The five iron meteorites displayed on this page, which constitute the newly designated group IIG, sharing the characteristics of low-Ni, high-P hexahedrites, are presented here courtesy of the Dr. J. Piatek Collection.
An iron mass was found in 1859 in western Alabama, USA, followed in subsequent years by the recovery of five additional masses; these six iron masses had a combined weight of 43.8 kg. In 1867, an extensively oxidized 3.63 kg mass was plowed up 250 km east of the Tombigbee River find. The meteorite was given the name Auburn, and although historically considered to be a transported piece of Tombigbee River, it was demonstrated by Hilton and Walker (2019) that it is likely a separate iron belonging to the IIAB group. Tombigbee River was initially classified as an ungrouped iron, but when it was shown to have similar compositions to two later found iron meteorites, La Primitiva and Bellsbank, these three meteorites became known as the Bellsbank Trio. The photo above shows a 117.2 g slice of this rare fall, acquired from the United States National Museum, Smithsonian Institution by Dr.
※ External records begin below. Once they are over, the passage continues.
(* ===== verification/PushDelivery.v ===== *)
(** * From an event to the gateways

    The consumers of the push services run on attested records
    (crates/flare-im-service-kit/src/push_delivery.rs): the context of a record is replaced by
    one that was signed for the consuming service and verified. The keys are those of
    flare_server_core, which is not part of the repository: signing and verifying are one
    parameter. With it, the push server ([PushRouter]) and the push worker ([PushWorker]) are
    composed. *)

From S2P Require Import Prelude.
From S2P Require Import Proto.
From S2P Require Import Tenant.
From S2P Require Import Database.
From S2P Require Import PushTypes.
From S2P Require Import PushRouter.
From S2P Require Import PushWorker.
From S2P Require Import PushRouterFacts.
From S2P Require Import PushWorkerFacts.
From stdpp Require Import base gmap sets strings list.
From Stdlib Require Import ZArith Lia.

Open Scope Z_scope.

(** [SignedContextIdentity::new] *)
Record SignedContextIdentity := mkIdentity {
  sci_actor_type : SignedActorType;
  sci_actor_id : string;
  sci_tenant_id : string;
  sci_request_id : string;
}.

(** The signer and the verifier as one: the verified context of what was signed, if both work. *)
Record BrokerRecordIdentity := mkRecordIdentity {
  bri_actor_id : string;
  sign_and_verify : SignedContextIdentity -> option Ctx;
}.

(** The two keys are a pair: what was signed comes back as the claims of the context. *)
Definition one_key_pair (identity : BrokerRecordIdentity) : Prop :=
  forall who, exists ctx claims,
    sign_and_verify identity who = Some ctx /\ ctx_claims ctx = Some claims /\
    actor_type claims = sci_actor_type who /\ actor_id claims = sci_actor_id who /\
    claims_tenant_id claims = sci_tenant_id who /\ ctx_tenant_id ctx = Some (sci_tenant_id who).

Section Attest.
Context (identity : BrokerRecordIdentity).
(** The request id of a context, and a new one. *)
Context (request_id_of : Ctx -> string) (new_id : string).

Definition attest (tenant request : string) : result Ctx :=
  if negb (canonical_tenant tenant)
  then Err (flare_err PermissionDenied "broker record tenant missing or not canonical")
  else
    let request := if Str.is_blank request then new_id else request in
    match sign_and_verify identity (mkIdentity ActService (bri_actor_id identity) tenant request) with
    | Some ctx => Ok ctx
    | None => Err (flare_err ServiceUnavailable "broker record attestation did not verify")
    end.

Definition attest_record (record : Ctx) : result Ctx :=
  attest (default "" (ctx_tenant_id record)) (request_id_of record).

Definition attest_message {Bytes} (rec : BrokerRecord Bytes) : option (BrokerRecord Bytes) :=
  match attest_record (rec_ctx rec) with
  | Ok ctx => Some (mkRecord _ ctx (rec_payload rec))
  | Err _ => None
  end.

Section Handler.
Context {W Bytes : Type}.

(** [AttestedRecordHandler::handle] *)
Definition attested_handle (inner : BrokerRecord Bytes -> db W (Consumed MessageResult)) (rec : BrokerRecord Bytes)
    : db W (Consumed MessageResult) :=
  match attest_message rec with
  | Some rec => inner rec
  | None => mret (Settled DeadLettered)
  end.

(** The records that are attested, with their positions. *)
Fixpoint attest_all (position : nat) (records : list (BrokerRecord Bytes)) : list (nat * BrokerRecord Bytes) :=
  match records with
  | [] => []
  | rec :: records =>
      match attest_message rec with
      | Some rec => (position, rec) :: attest_all (S position) records
      | None => attest_all (S position) records
      end
  end.

(** [results[position] = result] *)
Definition put_results (positions : list nat) (inner : list MessageResult) (results : list MessageResult) : list MessageResult :=
  foldl (fun results x => <[x.1 := x.2]> results) results (zip positions inner).

Definition attested_handle_batch (inner : list (BrokerRecord Bytes) -> db W (Consumed (list MessageResult)))
    (records : list (BrokerRecord Bytes)) : db W (Consumed (list MessageResult)) :=
  let results := replicate (length records) DeadLettered in
  match attest_all 0 records with
  | [] => mret (Settled results)
  | attested =>
      r ← inner attested.*2;
      match r with
      | Failed_ e => mret (Failed_ e)
      | Settled l =>
          if bool_decide (length l <> length attested) then mret (Failed_ HandlerFailed)
          else mret (Settled (put_results attested.*1 l results))
      end
  end.

End Handler.
End Attest.

(** ** Records of a tenant *)

Section Records.
Context (identity : BrokerRecordIdentity) (request_id_of : Ctx -> string) (new_id : string).
Context (Hkeys : one_key_pair identity) (Hactor : bri_actor_id identity = "flare-push-worker").
Context {W Bytes : Type}.

Lemma attest_message_ok (rec : BrokerRecord Bytes) tenant :
  ctx_tenant_id (rec_ctx rec) = Some tenant -> canonical_tenant tenant = true ->
  exists rec' claims, attest_message identity request_id_of new_id rec = Some rec' /\ rec_payload rec' = rec_payload rec /\
    push_producer_request (rec_ctx rec') = Ok claims /\ claims_tenant_id claims = tenant.
Proof.
  intros Ht Hc. unfold attest_message, attest_record, attest. rewrite Ht. cbn [default from_option id]. rewrite Hc. cbn [negb].
  match goal with |- context [sign_and_verify identity ?who] =>
    destruct (Hkeys who) as (ctx & claims & -> & Hcl & Hty & Hid & Htn & Hct) end.
  cbn in *. eexists _, claims. split; [done|]. split; [done|]. split; [|done]. cbn.
  unfold push_producer_request. rewrite Hcl, Hty, Hid, Htn, Hct, Hactor, Hc.
  rewrite !bool_decide_eq_true_2 by done. done.
Qed.
(** A delivery reaches the members of its conversation. When the services of a gateway answer, a
    delivery of the push worker for a canonical tenant, to a conversation that is not an inbox,
    sends one frame, whose payload is that of the request, and among whose connections is every
    existing connection of every current member of the conversation, as long as other tasks of
    the node do not unsubscribe it, whatever else they do meanwhile. *)
Theorem members_get_the_delivery ports others tenant x claims body payload n w :
  serves ports others tenant (dl_conversation_id body) x -> canonical_tenant tenant = true -> worker_identity tenant claims ->
  validate_delivery_body body = None -> is_sync_inbox_conversation_id (dl_conversation_id body) = false ->
  delivered_payload ports body = Ok payload ->
  exists f, sent (rpc ports others (Some claims) (GwDeliver body) (n, w)).2.2 = sent w ++ [f] /\
    fan_payload f = payload /\ x ∈ fan_connections f.
Proof. apply rpc_reaches. Qed.

(** ** All gateways *)

Section Cluster.
Context (ports_of : string -> GatewayPorts).
Context (others_of : string -> nat -> SubscriptionState * ResolvedConversations -> SubscriptionState * ResolvedConversations).

(** The gateways by their addresses; nobody answers elsewhere. *)
Abbreviation Cluster := (gmap string (nat * GatewayWorld)).

Definition cluster_node (uri : string) (identity : option SignedContextClaims) (r : GatewayRequest) (h : Cluster) : Rpc * Cluster :=
  match h !! uri with
  | None => (RpcStatus StatusUnavailable, h)
  | Some (n, w) =>
      let '(a, s') := rpc (ports_of uri) (others_of uri) identity r (n, w) in
      (match a with Ok a => a | Err _ => RpcStatus StatusInternal end, <[uri := s']> h)
  end.

Lemma rpc_appends ports others identity r n w :
  exists new, sent (rpc ports others identity r (n, w)).2.2 = sent w ++ new.
Proof.
  destruct (require_push_producer ports identity) as [ctx|c] eqn:Ep.
  - destruct (rpc_allowed ports others identity r ctx (n, w) Ep) as (new & E & _). by exists new.
  - exists []. rewrite (rpc_refused _ _ _ _ _ Ep). by rewrite app_nil_r.
Qed.
Lemma disabled_names_ok ps acc d : disabled_names ps acc = Ok d -> d = acc ++ ps.
Proof.
  revert acc. induction ps as [|p ps IH]; intros acc; cbn; [intros [= ->]; by rewrite app_nil_r|].
  destruct (_ || _); [done|]. intros ->%IH. by rewrite <- app_assoc.
Qed.

Lemma application_channels_ok allowed app ch :
  application_channels ports fault allowed app = Ok ch ->
  disabled ch = ap_disabled_providers app /\
  exists channels, providers ch = channels.*1 /\ executor ch = mobile_fanout ports channels.*2 /\
    Forall (fun c => channel c.1 c.2) channels /\ NoDup channels.*1.
Proof.
  unfold application_channels. cbn zeta. destruct (disabled_names _ _) as [d|] eqn:Ed; [|done]. cbn.
  destruct (configure ports allowed BackendFcm _ _ _ _) as [l1|] eqn:E1; [|done]. cbn.
  destruct (configure ports allowed BackendApns _ _ _ _) as [l2|] eqn:E2; [|done]. cbn.
  destruct (configure ports allowed BackendGetui _ _ _ _) as [l3|] eqn:E3; [|done]. cbn.
  destruct (_ || _); [done|]. intros [= <-]. cbn. split; [by apply disabled_names_ok in Ed|]. exists (l1 ++ l2 ++ l3). split; [done|]. split; [done|].
  apply configure_ok in E1; [|apply fcm_channel]. apply configure_ok in E2; [|apply apns_channel]. apply configure_ok in E3; [|apply getui_channel].
  split.
  - apply Forall_app; split; [|apply Forall_app; split]; [destruct E1 as [->|(ex & -> & Hc)]|destruct E2 as [->|(ex & -> & Hc)]|destruct E3 as [->|(ex & -> & Hc)]];
      first [done|by apply Forall_singleton].
  - rewrite !fmap_app. destruct E1 as [->|(ex1 & -> & _)], E2 as [->|(ex2 & -> & _)], E3 as [->|(ex3 & -> & _)]; cbn;
      repeat (constructor; [rewrite ?elem_of_cons, elem_of_nil; naive_solver|]); constructor.
Qed.

Lemma assemble_from_ok allowed applications apps0 apps tenant ch :
  assemble_from ports fault allowed applications apps0 = Ok apps -> apps !! tenant = Some ch ->
  apps0 !! tenant = Some ch \/ exists app, app ∈ applications /\ ap_app_id app = tenant /\ application_channels ports fault allowed app = Ok ch.
Proof.
  revert apps0. induction applications as [|app applications IH]; intros apps0; cbn; [intros [= ->]; by left|].
  destruct (_ || _); [done|]. destruct (application_channels ports fault allowed app) as [c|] eqn:Ec; [|done]. cbn. intros E Hl.
  destruct (IH _ E Hl) as [Hi|(a & Ha & ? & ?)]; [|right; exists a; split; [by right|done]].
  rewrite lookup_insert in Hi. case_decide; [|by left]. injection Hi as ->. right. exists app. split; [left|done].
Qed.
(* ===== verification/NotifyPolicy.v ===== *)
(** * Notification preferences

    flare-push/server/src/infrastructure/conversation/notify_policy.rs: the push server reads who
    muted a conversation from the member pages of the conversation service, for some users or
    for a whole conversation; and the RPC it calls, [list_conversation_participants] of
    flare-conversation/src/interface/grpc/read_service.rs. The client is proved against what the
    pages promise ([ServesRoster]), and the conversation service keeps the promise. *)

From S2P Require Import Prelude.
From S2P Require Import Database.
From S2P Require Import Slices.
From S2P Require Import ConversationStore.
From S2P Require Import MemberPages.
From S2P Require Import Conversation.
From S2P Require Import Proto.
From S2P Require Import PushTypes.
From S2P Require Import PushRouter.
From S2P Require Import PushRouterFacts.
From stdpp Require Import base gmap sets strings list.
From Stdlib Require Import ZArith Lia.

Open Scope Z_scope.

(** ** The client *)

Record ListConversationParticipantsResponse := mkListResponse {
  resp_participants : list ConversationParticipant;
  resp_next_cursor : string;
  resp_has_more : bool;
}.

(** The RPC by the number of the call: caller, conversation, cursor and limit, for the members
    in their seats, without totals. A failure to connect is a failure of the call. *)
Definition ParticipantsClient : Type := nat -> Ctx -> string -> string -> Z -> result ListConversationParticipantsResponse.

Definition PAGE_LIMIT : Z := 200.
Definition MAX_PAGES : nat := 16.
Definition MAX_SINGLE_FETCH_CAP : nat := 5000.

Definition preference_of (p : ConversationParticipant) : NotifyPreference := mkPreference (p_muted p) (p_mention_only p).

(** [out.insert(user_id, preference_of(p))] *)
Definition add_preference (out : gmap string NotifyPreference) (p : ConversationParticipant) : gmap string NotifyPreference :=
  <[p_user_id p := preference_of p]> out.

Definition list_failed {A} (r : result A) : result A :=
  match r with Ok x => Ok x | Err _ => Err (flare_err ServiceUnavailable "list conversation participants") end.

Definition has_more (r : ListConversationParticipantsResponse) : bool :=
  resp_has_more r && negb (Str.is_blank (resp_next_cursor r)).

Section Client.
Context (client : ParticipantsClient).

(** The participants of a page go to the sink until it wants no more. *)
Fixpoint feed {A} (sink : A -> ConversationParticipant -> A * bool) (a : A) (l : list ConversationParticipant) : A * bool :=
  match l with
  | [] => (a, true)
  | p :: l => let '(a, go) := sink a p in if go then feed sink a l else (a, false)
  end.

Fixpoint walk_pages {A} (sink : A -> ConversationParticipant -> A * bool) (pages n : nat) (ctx : Ctx)
    (conversation cursor : string) (a : A) : result (A * bool) :=
  match pages with
  | O => Ok (a, false)
  | S pages =>
      resp ← list_failed (client n ctx conversation cursor PAGE_LIMIT);
      match feed sink a (resp_participants resp) with
      | (a, false) => Ok (a, true)
      | (a, true) => if has_more resp then walk_pages sink pages (S n) ctx conversation (resp_next_cursor resp) a
                     else Ok (a, true)
      end
  end.

Definition walk_participants {A} (sink : A -> ConversationParticipant -> A * bool) (ctx : Ctx) (conversation : string) (a : A) :
    result (A * bool) := walk_pages sink MAX_PAGES 0 ctx conversation "" a.

(** Who is still wanted, and the preferences so far. *)
Definition wanted_sink (s : gset string * gmap string NotifyPreference) (p : ConversationParticipant) :
    (gset string * gmap string NotifyPreference) * bool :=
  let '(wanted, out) := s in
  let s := if bool_decide (p_user_id p ∈ wanted) then (wanted ∖ {[p_user_id p]}, add_preference out p) else s in
  (s, negb (bool_decide (s.1 = ∅))).

Definition policy_preferences_for (ctx : Ctx) (conversation : string) (users : list string) :
    result (gmap string NotifyPreference) :=
  if bool_decide (users = []) || Str.is_blank conversation then Ok ∅
  else
    r ← walk_participants wanted_sink ctx conversation (list_to_set users, ∅);
    Ok r.1.2.
(** C1. The routing is a total function of the confidence score alone: for
    every state the outcome is verified exactly when the confidence is above
    80 and flagged otherwise; 81 is verified, 80 and 0 are flagged. *)
Theorem route_by_confidence (state : AgentState) :
  (status (route state) = verified <-> confidence_score state > 80)
  /\ (status (route state) = flagged <-> confidence_score state <= 80)
  /\ status (route (state_with_confidence 81)) = verified
  /\ status (route (state_with_confidence 80)) = flagged
  /\ status (route (state_with_confidence 0)) = flagged.
Proof.
  rewrite route_status.
  pose proof (should_update_db_spec state) as Hspec.
  destruct (should_update_db state).
  - assert (confidence_score state > 80) as Hgt by now apply Hspec.
    repeat split; intros; try reflexivity; try discriminate; lia.
  - assert (~ confidence_score state > 80) as Hle by (intros Hgt; apply Hspec in Hgt; discriminate Hgt).
    repeat split; intros; try reflexivity; try discriminate; lia.
Qed.

(** ** The confidence score *)

Lemma len_nonneg {A} (l : list A) : 0 <= PyStr.len l.
Proof. unfold PyStr.len. lia. Qed.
J. Piatek. > read more
Between 1888 and 1911, six iron masses weighing together 27.4 kg were found in and around the nitrate plants in the Tarapaca Region of Chile. The photo above shows a 74 g partial slice, acquired from Sergey VasilievSV Meteorites by Dr. J. Piatek.
A 38 kg iron mass was found just below the surface in Cape Province, South Africa, in 1955. The photo above shows a 22.2 g partial slice, acquired from the United States National Museum, Smithsonian Institution by Dr. J. Piatek.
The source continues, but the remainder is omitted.